What you should do.
Scan the records below for the line with "(* ===== verification/Db.v ===== *)" and the line with "Inductive Registry : Type". Repeat those two lines and every line between them exactly, and nothing else.

Collected data.
----
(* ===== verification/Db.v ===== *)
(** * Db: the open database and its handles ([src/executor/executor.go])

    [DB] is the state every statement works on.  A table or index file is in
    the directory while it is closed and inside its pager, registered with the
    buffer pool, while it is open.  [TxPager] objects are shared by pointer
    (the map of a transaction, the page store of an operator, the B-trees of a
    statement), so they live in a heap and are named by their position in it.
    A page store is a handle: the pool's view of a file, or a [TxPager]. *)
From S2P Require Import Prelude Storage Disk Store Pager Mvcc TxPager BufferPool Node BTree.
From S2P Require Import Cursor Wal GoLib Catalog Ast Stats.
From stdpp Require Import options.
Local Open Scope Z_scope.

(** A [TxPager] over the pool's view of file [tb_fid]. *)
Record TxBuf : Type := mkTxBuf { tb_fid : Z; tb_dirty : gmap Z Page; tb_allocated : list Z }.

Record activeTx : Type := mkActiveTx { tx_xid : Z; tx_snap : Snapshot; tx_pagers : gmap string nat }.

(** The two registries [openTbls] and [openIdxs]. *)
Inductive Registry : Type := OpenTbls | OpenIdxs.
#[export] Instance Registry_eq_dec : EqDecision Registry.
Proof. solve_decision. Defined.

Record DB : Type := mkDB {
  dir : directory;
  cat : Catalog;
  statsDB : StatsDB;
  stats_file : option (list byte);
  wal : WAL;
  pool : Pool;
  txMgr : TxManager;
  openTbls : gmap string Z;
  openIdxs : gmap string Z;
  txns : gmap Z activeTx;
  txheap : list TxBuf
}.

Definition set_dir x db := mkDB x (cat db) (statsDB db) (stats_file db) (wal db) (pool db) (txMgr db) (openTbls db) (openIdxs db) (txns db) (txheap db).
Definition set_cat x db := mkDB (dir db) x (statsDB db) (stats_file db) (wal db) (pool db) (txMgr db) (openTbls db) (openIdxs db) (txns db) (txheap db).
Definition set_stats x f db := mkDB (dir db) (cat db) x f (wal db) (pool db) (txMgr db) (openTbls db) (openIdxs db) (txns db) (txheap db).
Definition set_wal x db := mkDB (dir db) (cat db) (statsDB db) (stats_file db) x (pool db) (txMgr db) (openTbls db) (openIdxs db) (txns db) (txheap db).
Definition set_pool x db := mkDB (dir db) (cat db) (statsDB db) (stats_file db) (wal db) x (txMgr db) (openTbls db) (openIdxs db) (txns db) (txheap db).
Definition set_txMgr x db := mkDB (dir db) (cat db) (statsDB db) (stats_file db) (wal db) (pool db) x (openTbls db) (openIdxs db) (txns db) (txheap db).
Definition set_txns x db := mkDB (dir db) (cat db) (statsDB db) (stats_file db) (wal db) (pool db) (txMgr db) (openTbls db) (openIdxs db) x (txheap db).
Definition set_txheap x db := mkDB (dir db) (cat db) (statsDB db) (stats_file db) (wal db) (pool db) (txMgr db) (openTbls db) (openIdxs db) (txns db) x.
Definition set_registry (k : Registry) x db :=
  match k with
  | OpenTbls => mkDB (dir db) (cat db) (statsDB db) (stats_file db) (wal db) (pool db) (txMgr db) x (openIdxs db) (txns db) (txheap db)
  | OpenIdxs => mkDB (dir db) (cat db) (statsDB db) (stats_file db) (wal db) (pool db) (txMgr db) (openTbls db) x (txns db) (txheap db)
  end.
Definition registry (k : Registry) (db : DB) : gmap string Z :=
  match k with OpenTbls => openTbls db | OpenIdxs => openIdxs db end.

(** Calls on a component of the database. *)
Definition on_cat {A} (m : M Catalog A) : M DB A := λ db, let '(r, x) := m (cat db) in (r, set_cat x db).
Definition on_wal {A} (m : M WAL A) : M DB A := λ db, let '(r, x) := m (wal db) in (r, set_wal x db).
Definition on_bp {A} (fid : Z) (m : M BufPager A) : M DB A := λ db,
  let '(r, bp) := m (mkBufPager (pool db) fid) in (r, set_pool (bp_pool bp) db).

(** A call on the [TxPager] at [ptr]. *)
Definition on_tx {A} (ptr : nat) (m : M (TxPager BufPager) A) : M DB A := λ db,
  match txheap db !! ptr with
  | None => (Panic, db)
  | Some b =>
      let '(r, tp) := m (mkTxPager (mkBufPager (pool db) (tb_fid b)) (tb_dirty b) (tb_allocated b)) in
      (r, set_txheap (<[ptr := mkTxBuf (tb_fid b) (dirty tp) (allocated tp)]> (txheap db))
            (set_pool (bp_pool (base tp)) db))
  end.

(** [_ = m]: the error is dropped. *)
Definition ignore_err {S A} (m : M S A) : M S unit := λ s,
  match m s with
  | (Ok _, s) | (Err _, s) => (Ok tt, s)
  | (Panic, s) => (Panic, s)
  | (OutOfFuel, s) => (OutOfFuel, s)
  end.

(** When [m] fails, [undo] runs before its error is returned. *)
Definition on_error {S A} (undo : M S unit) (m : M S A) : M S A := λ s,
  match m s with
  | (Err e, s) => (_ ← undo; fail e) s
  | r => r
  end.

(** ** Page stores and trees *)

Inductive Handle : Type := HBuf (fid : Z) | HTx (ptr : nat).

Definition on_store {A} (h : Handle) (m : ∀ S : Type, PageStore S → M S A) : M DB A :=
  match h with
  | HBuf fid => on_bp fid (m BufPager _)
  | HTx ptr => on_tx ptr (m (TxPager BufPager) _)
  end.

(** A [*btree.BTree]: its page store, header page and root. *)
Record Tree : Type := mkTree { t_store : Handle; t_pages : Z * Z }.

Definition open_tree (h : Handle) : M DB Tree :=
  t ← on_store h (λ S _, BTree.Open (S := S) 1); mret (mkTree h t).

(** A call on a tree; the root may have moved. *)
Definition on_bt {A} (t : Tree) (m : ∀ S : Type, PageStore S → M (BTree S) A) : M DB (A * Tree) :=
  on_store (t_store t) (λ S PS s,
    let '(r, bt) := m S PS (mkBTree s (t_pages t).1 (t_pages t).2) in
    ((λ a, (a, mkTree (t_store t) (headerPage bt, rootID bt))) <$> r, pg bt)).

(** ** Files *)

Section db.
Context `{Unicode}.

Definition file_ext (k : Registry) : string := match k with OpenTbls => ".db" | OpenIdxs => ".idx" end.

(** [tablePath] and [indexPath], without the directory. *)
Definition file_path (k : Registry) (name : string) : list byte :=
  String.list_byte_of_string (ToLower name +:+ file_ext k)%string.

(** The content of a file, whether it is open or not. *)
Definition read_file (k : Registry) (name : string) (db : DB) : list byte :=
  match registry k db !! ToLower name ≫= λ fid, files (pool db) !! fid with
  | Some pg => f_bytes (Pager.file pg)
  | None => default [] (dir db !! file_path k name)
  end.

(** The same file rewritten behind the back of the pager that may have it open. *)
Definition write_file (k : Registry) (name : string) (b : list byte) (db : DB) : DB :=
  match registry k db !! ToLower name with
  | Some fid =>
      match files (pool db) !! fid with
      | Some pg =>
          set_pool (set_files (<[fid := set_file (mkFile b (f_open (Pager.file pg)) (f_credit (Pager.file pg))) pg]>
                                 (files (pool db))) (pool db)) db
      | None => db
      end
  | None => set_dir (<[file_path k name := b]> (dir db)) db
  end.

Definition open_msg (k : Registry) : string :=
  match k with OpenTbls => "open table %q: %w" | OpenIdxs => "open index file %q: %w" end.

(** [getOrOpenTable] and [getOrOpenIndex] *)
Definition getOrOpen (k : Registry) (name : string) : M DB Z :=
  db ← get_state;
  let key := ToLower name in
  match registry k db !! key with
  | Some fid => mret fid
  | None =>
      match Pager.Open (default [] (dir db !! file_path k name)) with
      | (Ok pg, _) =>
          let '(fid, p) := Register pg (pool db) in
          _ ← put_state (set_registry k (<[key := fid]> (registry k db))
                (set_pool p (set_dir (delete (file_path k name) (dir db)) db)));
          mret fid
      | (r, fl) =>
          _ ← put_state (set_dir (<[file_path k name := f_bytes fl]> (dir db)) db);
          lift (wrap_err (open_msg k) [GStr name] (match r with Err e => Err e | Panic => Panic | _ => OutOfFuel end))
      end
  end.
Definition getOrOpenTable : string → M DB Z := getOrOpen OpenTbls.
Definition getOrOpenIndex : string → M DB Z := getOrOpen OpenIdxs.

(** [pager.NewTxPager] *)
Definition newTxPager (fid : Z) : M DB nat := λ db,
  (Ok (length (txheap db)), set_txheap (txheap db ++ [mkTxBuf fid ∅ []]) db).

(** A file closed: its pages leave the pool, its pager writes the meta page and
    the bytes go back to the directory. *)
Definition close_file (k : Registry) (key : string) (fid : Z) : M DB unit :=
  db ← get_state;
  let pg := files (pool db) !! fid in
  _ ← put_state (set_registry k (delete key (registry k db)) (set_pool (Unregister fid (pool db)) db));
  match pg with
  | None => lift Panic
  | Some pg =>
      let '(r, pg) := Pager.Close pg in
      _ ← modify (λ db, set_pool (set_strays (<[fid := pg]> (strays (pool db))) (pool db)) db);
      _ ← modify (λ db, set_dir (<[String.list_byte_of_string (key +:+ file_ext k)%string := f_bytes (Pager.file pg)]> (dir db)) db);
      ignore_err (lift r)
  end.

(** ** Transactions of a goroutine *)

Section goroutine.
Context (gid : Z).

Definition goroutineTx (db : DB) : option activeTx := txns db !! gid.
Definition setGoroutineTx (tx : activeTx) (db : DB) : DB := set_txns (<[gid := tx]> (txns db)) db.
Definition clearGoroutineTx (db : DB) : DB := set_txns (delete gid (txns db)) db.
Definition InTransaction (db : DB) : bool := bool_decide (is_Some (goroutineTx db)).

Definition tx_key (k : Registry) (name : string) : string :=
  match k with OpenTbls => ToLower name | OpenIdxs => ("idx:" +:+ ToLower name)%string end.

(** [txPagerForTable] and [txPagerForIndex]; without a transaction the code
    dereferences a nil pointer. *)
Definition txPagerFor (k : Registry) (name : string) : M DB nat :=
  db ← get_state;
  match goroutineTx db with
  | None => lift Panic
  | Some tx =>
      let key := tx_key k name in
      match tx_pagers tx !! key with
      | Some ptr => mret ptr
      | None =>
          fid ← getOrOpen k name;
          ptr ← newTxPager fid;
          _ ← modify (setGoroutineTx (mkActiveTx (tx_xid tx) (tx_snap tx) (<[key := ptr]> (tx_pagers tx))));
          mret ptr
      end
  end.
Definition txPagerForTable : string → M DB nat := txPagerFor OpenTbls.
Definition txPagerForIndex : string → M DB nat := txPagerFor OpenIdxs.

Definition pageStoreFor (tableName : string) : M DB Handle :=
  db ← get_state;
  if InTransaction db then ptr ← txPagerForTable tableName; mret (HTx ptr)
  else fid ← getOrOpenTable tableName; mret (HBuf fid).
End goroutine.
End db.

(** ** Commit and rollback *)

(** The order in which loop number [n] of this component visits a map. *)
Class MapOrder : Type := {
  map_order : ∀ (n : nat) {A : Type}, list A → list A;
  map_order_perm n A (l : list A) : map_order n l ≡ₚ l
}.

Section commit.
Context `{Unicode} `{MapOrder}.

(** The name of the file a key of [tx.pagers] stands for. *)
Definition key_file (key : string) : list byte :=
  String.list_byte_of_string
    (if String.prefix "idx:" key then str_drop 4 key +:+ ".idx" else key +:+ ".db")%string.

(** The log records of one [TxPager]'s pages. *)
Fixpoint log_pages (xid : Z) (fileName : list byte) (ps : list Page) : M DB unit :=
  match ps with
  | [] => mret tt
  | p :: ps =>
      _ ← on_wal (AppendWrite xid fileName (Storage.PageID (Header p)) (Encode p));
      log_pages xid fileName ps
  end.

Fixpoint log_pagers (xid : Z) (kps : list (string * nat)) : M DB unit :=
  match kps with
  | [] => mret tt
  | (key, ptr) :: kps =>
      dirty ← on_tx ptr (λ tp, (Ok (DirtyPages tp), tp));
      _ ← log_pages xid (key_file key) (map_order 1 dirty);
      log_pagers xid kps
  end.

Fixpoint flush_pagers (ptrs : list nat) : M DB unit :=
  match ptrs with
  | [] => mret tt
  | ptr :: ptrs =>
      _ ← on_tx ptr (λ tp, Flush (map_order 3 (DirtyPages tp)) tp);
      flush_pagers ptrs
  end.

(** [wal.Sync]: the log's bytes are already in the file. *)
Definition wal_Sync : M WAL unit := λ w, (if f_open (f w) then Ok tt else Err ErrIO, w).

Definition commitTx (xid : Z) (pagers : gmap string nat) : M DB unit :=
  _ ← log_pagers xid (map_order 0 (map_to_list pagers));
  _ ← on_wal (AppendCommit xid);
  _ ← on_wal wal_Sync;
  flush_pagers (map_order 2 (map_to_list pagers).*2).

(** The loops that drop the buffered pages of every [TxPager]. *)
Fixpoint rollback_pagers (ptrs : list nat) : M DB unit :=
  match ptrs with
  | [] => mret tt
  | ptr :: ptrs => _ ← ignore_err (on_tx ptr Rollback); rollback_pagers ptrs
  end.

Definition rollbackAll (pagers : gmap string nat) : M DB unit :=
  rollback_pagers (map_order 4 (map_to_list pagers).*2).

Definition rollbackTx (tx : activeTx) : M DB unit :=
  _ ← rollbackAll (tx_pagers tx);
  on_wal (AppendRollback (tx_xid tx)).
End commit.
----
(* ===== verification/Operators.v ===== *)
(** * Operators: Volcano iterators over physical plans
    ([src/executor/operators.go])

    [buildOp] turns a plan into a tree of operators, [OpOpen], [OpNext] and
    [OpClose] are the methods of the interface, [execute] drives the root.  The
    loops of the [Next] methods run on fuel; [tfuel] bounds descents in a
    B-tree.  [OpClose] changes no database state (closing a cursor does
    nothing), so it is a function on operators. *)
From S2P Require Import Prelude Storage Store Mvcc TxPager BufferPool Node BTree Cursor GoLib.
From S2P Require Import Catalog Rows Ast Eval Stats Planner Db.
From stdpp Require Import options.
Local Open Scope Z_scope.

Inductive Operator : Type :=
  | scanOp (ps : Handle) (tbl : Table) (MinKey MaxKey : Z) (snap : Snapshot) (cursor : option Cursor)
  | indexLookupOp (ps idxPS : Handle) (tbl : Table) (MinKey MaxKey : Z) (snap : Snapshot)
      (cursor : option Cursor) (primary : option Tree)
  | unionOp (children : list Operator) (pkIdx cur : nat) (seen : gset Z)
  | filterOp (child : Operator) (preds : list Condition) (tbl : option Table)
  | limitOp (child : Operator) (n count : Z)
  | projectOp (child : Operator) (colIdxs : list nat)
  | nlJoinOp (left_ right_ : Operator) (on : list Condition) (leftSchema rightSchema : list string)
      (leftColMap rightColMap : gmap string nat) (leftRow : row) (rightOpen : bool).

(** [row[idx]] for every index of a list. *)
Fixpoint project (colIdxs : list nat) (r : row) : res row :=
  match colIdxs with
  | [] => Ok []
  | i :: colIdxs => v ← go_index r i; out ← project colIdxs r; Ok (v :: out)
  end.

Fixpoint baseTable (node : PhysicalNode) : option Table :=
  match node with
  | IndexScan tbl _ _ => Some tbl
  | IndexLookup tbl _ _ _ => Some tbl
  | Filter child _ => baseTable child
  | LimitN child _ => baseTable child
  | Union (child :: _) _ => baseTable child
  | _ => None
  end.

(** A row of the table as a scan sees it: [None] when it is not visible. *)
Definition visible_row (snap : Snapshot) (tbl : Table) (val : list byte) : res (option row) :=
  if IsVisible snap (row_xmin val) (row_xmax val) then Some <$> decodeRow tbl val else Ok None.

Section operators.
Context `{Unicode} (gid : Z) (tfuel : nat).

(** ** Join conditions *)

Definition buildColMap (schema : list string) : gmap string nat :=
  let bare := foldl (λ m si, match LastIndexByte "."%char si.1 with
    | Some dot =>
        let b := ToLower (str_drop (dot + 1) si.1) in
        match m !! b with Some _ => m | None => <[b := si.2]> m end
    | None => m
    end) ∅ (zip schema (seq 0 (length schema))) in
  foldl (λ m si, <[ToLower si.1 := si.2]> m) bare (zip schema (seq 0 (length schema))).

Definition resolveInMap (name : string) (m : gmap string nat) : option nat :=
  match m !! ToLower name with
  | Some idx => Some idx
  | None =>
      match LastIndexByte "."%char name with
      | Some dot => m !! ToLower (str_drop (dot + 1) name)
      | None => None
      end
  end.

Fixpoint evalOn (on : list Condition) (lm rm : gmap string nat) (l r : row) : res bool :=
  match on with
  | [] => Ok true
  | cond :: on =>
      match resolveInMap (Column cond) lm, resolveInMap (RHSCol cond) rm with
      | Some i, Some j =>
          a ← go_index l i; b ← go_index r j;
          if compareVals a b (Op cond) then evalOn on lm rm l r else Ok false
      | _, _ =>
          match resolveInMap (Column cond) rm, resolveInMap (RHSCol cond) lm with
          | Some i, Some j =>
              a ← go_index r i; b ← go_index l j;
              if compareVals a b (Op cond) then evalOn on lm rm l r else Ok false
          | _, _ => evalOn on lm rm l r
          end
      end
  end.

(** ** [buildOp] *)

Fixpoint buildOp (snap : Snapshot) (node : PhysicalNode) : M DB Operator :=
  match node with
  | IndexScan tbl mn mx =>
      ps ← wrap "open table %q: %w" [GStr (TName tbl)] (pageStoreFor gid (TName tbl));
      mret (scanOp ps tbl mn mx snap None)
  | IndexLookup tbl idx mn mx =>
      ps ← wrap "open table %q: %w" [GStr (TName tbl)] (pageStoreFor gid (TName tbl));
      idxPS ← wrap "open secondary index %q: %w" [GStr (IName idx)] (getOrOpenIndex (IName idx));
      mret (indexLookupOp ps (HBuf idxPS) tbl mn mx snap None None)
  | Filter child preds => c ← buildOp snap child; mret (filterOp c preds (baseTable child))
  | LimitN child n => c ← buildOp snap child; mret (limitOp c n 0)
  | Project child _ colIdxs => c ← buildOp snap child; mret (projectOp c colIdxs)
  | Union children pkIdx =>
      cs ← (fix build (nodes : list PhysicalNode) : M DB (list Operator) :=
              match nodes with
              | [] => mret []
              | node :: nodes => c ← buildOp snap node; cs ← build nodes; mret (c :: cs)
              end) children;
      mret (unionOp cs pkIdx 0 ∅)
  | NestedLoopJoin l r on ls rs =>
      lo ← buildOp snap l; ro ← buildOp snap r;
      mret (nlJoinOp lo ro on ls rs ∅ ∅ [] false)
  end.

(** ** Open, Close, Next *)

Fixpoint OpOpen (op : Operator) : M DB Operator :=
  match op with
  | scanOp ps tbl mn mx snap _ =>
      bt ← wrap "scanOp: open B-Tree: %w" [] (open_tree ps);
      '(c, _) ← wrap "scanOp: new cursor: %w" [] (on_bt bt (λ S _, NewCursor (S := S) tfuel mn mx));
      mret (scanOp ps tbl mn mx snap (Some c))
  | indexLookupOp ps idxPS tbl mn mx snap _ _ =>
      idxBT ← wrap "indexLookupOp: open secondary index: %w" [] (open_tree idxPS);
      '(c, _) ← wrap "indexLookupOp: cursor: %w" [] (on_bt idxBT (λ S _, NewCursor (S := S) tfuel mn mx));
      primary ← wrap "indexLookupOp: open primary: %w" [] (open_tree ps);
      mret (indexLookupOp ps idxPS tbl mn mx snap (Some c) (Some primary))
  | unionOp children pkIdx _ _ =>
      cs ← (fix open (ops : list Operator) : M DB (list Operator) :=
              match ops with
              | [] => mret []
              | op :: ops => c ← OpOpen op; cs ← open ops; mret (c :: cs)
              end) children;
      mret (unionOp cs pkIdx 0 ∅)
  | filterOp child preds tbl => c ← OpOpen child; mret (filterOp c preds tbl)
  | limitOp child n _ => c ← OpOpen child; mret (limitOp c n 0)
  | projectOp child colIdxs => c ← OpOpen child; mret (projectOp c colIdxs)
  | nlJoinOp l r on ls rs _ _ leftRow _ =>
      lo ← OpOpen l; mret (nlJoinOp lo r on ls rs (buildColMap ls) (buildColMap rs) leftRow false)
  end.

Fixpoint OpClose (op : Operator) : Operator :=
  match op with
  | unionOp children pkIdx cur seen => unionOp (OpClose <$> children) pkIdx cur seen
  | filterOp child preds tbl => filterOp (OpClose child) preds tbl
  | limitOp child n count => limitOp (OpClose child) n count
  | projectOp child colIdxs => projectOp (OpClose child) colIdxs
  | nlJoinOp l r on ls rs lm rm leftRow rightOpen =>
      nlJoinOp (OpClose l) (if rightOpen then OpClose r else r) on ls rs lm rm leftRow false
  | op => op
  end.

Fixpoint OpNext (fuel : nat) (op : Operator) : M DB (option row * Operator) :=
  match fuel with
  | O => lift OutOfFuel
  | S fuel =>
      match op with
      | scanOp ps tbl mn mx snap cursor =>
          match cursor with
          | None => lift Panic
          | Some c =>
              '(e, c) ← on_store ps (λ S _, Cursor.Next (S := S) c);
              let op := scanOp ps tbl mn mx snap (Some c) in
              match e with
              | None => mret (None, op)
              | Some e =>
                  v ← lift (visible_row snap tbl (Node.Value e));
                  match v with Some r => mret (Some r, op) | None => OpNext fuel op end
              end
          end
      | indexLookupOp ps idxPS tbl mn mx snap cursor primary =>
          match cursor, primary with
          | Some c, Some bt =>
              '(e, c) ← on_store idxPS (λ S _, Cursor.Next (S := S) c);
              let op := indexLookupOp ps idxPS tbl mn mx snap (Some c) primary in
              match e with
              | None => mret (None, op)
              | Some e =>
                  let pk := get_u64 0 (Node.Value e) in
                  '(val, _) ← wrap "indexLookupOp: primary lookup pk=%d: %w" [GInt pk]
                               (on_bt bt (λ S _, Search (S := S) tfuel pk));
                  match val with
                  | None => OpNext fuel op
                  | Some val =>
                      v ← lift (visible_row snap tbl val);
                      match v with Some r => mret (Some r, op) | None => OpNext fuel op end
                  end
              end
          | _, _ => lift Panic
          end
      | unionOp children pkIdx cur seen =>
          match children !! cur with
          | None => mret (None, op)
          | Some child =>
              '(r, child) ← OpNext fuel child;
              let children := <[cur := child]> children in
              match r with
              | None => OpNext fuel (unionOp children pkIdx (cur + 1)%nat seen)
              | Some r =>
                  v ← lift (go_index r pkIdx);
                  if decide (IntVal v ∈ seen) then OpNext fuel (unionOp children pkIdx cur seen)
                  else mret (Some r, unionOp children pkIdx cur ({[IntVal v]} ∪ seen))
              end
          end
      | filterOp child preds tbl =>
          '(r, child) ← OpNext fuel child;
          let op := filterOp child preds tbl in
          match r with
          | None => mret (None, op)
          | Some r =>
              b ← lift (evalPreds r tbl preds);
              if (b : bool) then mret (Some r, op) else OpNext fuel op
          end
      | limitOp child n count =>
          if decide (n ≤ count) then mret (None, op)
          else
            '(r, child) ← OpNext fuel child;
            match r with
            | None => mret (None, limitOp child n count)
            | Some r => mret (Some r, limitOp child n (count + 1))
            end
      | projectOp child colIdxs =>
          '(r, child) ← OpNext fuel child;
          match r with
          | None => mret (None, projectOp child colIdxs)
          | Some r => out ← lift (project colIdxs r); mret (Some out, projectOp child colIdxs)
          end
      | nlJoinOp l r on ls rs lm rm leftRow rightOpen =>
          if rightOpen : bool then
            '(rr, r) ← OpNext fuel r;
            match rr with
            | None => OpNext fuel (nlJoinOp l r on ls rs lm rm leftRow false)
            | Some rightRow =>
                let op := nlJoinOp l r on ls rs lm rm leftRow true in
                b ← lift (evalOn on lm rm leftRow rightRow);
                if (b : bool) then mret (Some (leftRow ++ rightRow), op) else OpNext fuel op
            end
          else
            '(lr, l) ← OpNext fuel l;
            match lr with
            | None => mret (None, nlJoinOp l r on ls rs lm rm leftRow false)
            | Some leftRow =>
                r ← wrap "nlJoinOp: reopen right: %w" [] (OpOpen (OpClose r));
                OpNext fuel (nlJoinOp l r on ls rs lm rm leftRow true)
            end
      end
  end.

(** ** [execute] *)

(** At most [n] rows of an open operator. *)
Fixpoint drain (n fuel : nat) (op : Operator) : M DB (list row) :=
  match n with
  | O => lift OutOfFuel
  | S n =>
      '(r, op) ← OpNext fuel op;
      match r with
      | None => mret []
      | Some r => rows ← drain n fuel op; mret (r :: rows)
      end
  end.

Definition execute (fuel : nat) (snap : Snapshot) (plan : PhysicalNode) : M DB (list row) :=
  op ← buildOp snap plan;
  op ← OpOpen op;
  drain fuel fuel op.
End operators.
----
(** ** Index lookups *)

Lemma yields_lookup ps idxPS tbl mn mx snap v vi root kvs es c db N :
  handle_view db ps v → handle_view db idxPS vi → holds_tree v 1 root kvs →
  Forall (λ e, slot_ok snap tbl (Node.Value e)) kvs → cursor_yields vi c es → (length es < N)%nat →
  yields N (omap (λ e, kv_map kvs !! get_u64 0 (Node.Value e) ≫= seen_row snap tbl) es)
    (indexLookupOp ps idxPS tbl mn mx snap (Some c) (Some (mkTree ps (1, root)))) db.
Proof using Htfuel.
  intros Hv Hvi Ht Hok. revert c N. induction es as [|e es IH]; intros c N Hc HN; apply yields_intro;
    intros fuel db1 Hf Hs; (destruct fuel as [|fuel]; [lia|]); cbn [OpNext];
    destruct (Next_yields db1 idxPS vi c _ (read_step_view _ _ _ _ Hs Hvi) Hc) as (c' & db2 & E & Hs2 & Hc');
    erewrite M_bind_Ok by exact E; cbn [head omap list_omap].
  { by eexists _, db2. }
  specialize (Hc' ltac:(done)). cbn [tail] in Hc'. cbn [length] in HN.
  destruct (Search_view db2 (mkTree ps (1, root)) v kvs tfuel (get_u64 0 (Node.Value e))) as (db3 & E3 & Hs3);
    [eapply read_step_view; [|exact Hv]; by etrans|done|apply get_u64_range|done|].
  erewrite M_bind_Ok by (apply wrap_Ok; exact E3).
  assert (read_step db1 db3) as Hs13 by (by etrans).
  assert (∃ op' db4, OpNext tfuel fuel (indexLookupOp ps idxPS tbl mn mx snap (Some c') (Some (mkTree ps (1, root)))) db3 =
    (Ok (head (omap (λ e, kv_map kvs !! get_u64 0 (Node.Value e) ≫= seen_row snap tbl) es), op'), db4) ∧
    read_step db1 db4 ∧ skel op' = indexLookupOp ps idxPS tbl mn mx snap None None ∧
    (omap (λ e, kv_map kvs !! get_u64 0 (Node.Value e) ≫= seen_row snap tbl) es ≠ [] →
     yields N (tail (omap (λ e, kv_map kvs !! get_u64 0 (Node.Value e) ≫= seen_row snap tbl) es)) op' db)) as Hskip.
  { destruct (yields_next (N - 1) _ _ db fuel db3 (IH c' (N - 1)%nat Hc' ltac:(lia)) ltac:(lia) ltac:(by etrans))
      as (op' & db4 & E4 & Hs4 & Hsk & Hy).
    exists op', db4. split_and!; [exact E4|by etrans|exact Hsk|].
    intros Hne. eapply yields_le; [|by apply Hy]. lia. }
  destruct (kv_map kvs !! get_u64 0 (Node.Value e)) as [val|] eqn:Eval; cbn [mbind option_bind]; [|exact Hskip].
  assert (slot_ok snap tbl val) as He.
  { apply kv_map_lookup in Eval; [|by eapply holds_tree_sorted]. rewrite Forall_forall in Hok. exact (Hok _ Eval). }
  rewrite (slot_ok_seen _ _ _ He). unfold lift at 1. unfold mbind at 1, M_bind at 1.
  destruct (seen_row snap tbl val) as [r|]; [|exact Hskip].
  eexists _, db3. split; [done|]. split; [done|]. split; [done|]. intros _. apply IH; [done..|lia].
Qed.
----
Task solution.
(* ===== verification/Db.v ===== *)
(** * Db: the open database and its handles ([src/executor/executor.go])

    [DB] is the state every statement works on.  A table or index file is in
    the directory while it is closed and inside its pager, registered with the
    buffer pool, while it is open.  [TxPager] objects are shared by pointer
    (the map of a transaction, the page store of an operator, the B-trees of a
    statement), so they live in a heap and are named by their position in it.
    A page store is a handle: the pool's view of a file, or a [TxPager]. *)
From S2P Require Import Prelude Storage Disk Store Pager Mvcc TxPager BufferPool Node BTree.
From S2P Require Import Cursor Wal GoLib Catalog Ast Stats.
From stdpp Require Import options.
Local Open Scope Z_scope.

(** A [TxPager] over the pool's view of file [tb_fid]. *)
Record TxBuf : Type := mkTxBuf { tb_fid : Z; tb_dirty : gmap Z Page; tb_allocated : list Z }.

Record activeTx : Type := mkActiveTx { tx_xid : Z; tx_snap : Snapshot; tx_pagers : gmap string nat }.

(** The two registries [openTbls] and [openIdxs]. *)
Inductive Registry : Type := OpenTbls | OpenIdxs.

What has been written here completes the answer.